[Stored data]

========================================

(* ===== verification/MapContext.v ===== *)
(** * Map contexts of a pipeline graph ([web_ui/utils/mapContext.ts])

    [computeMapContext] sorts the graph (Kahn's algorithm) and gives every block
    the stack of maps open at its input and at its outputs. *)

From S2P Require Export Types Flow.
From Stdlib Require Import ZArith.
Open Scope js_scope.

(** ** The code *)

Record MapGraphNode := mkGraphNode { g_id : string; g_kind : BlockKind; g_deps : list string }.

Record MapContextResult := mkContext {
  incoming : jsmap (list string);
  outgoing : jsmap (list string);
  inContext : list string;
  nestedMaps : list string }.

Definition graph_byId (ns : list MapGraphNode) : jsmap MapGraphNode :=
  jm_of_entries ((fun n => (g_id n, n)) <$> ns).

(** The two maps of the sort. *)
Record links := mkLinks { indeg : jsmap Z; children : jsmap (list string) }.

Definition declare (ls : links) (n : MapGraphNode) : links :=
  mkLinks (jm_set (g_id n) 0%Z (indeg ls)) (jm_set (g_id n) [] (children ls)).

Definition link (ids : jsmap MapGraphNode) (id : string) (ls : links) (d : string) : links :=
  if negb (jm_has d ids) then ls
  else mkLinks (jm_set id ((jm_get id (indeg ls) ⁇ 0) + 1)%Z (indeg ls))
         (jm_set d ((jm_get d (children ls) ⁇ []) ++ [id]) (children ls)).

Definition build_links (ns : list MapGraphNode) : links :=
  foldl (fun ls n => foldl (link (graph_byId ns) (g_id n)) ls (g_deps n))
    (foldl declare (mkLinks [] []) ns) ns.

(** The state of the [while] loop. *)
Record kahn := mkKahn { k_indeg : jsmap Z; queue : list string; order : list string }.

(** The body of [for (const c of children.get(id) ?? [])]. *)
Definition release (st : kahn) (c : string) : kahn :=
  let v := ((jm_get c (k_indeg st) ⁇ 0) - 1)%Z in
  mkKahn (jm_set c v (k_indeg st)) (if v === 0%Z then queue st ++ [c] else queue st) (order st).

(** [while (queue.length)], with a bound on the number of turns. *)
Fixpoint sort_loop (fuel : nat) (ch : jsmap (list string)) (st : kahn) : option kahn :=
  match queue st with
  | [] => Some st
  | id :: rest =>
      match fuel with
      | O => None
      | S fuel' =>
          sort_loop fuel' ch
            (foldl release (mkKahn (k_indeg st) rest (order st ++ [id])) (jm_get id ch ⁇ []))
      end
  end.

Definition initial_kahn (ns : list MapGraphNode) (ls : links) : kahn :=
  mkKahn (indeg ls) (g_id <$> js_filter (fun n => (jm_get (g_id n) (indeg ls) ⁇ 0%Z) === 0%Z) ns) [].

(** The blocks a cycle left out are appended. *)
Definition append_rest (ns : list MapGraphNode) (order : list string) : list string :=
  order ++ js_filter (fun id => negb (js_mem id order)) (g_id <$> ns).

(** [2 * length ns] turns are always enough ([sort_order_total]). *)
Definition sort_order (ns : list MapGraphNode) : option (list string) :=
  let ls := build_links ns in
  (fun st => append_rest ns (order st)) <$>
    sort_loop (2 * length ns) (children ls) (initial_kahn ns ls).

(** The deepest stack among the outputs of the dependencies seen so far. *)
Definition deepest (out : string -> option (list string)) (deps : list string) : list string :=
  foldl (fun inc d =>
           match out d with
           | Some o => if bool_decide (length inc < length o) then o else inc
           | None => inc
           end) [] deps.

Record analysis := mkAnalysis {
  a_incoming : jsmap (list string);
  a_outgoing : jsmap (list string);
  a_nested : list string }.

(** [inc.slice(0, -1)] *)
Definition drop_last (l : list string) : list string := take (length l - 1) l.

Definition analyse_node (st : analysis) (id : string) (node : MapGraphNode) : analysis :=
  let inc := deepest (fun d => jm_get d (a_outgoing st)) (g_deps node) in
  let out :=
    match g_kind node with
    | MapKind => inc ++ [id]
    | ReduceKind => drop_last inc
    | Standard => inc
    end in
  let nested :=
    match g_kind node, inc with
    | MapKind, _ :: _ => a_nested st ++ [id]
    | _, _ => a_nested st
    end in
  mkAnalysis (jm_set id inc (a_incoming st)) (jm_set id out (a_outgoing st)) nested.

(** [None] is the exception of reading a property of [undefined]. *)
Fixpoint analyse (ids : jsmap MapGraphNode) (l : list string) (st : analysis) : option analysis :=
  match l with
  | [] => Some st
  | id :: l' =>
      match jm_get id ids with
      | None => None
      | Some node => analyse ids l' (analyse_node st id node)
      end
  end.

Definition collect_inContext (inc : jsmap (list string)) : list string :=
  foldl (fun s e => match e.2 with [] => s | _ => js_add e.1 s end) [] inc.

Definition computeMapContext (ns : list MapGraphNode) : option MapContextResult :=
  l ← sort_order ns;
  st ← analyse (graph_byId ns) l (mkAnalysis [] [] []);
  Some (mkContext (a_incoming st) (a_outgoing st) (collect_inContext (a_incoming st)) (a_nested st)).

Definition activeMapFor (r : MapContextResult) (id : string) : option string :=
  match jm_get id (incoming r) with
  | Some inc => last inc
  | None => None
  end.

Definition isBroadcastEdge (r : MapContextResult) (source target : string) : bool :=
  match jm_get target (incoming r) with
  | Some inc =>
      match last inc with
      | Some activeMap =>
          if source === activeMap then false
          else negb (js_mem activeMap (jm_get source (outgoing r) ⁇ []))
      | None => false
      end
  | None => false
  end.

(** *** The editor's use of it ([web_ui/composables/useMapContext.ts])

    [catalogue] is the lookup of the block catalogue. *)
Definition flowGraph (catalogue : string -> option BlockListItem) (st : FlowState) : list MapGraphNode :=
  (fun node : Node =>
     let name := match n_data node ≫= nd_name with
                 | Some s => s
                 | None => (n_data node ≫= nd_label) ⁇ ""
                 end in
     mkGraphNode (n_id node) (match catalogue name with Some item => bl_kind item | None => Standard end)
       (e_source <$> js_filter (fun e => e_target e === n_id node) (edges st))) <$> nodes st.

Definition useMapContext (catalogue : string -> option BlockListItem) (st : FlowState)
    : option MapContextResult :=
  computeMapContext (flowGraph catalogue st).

========================================

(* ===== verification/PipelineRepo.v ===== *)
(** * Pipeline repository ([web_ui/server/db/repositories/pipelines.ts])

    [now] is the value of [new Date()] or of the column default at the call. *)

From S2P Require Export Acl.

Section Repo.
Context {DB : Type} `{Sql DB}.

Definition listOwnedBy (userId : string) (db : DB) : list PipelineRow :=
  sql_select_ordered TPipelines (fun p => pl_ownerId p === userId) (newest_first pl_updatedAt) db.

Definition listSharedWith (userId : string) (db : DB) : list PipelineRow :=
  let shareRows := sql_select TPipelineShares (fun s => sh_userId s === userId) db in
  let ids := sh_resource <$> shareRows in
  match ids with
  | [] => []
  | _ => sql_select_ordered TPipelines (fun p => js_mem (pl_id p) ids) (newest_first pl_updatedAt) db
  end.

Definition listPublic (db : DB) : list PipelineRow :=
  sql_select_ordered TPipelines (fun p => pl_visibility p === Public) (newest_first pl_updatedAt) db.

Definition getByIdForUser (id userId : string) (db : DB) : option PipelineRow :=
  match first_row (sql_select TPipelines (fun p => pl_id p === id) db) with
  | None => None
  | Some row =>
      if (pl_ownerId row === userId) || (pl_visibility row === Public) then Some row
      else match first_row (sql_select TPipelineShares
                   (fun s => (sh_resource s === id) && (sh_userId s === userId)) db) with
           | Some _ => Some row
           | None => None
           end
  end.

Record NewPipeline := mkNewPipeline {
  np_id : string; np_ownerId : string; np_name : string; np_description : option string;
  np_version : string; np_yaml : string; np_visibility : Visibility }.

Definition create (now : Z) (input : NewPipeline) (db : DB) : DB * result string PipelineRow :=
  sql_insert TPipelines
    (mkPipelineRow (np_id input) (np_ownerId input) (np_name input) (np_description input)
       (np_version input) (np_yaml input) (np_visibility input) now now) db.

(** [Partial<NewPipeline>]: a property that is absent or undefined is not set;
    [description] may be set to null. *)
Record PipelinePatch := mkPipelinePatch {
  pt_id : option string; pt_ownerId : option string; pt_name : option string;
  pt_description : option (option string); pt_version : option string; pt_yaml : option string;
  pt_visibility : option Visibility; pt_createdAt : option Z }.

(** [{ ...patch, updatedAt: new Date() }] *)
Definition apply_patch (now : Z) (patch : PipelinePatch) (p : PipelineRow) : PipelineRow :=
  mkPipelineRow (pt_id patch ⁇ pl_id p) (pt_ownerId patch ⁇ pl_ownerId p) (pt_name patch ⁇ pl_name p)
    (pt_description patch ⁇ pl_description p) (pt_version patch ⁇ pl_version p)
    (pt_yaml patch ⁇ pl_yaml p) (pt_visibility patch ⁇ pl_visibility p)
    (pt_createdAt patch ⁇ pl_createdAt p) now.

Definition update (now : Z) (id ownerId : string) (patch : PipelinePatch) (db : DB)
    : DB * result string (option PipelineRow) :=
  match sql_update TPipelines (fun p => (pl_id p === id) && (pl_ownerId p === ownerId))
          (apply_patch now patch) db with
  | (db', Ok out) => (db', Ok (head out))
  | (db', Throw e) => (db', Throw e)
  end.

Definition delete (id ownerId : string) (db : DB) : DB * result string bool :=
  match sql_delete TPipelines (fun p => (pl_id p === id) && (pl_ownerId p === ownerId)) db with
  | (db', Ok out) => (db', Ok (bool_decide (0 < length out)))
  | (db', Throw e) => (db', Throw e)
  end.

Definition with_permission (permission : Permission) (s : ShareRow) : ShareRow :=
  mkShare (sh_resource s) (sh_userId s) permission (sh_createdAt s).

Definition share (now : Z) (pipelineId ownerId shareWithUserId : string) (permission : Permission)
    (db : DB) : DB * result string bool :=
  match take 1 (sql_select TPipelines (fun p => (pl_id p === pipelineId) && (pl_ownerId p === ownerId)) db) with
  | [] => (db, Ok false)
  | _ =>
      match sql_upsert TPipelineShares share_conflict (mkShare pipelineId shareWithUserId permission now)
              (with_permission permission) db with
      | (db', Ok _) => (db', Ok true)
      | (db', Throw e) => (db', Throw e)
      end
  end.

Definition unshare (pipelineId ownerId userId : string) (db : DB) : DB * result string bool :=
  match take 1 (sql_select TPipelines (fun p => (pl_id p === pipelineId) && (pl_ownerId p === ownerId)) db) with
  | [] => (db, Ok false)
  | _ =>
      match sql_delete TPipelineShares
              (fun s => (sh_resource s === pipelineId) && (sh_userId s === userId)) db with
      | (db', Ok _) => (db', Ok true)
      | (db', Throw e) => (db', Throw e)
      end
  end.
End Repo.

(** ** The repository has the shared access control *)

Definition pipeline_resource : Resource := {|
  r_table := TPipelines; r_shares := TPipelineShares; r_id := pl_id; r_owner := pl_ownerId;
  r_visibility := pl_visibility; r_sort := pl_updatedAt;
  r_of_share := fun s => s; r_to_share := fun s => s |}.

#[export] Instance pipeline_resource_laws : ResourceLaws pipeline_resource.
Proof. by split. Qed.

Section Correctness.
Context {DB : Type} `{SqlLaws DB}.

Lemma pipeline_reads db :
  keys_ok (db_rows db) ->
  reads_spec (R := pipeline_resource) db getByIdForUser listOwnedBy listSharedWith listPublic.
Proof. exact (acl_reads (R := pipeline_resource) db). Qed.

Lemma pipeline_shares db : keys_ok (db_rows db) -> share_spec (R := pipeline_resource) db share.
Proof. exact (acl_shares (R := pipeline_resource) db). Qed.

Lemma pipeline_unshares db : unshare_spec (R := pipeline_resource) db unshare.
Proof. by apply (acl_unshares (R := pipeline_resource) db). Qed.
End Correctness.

========================================

*Exercise requirements*
The expected reply is a number only, the tally of lines in the data where the word "flowGraph" is found.

*Task answer*
2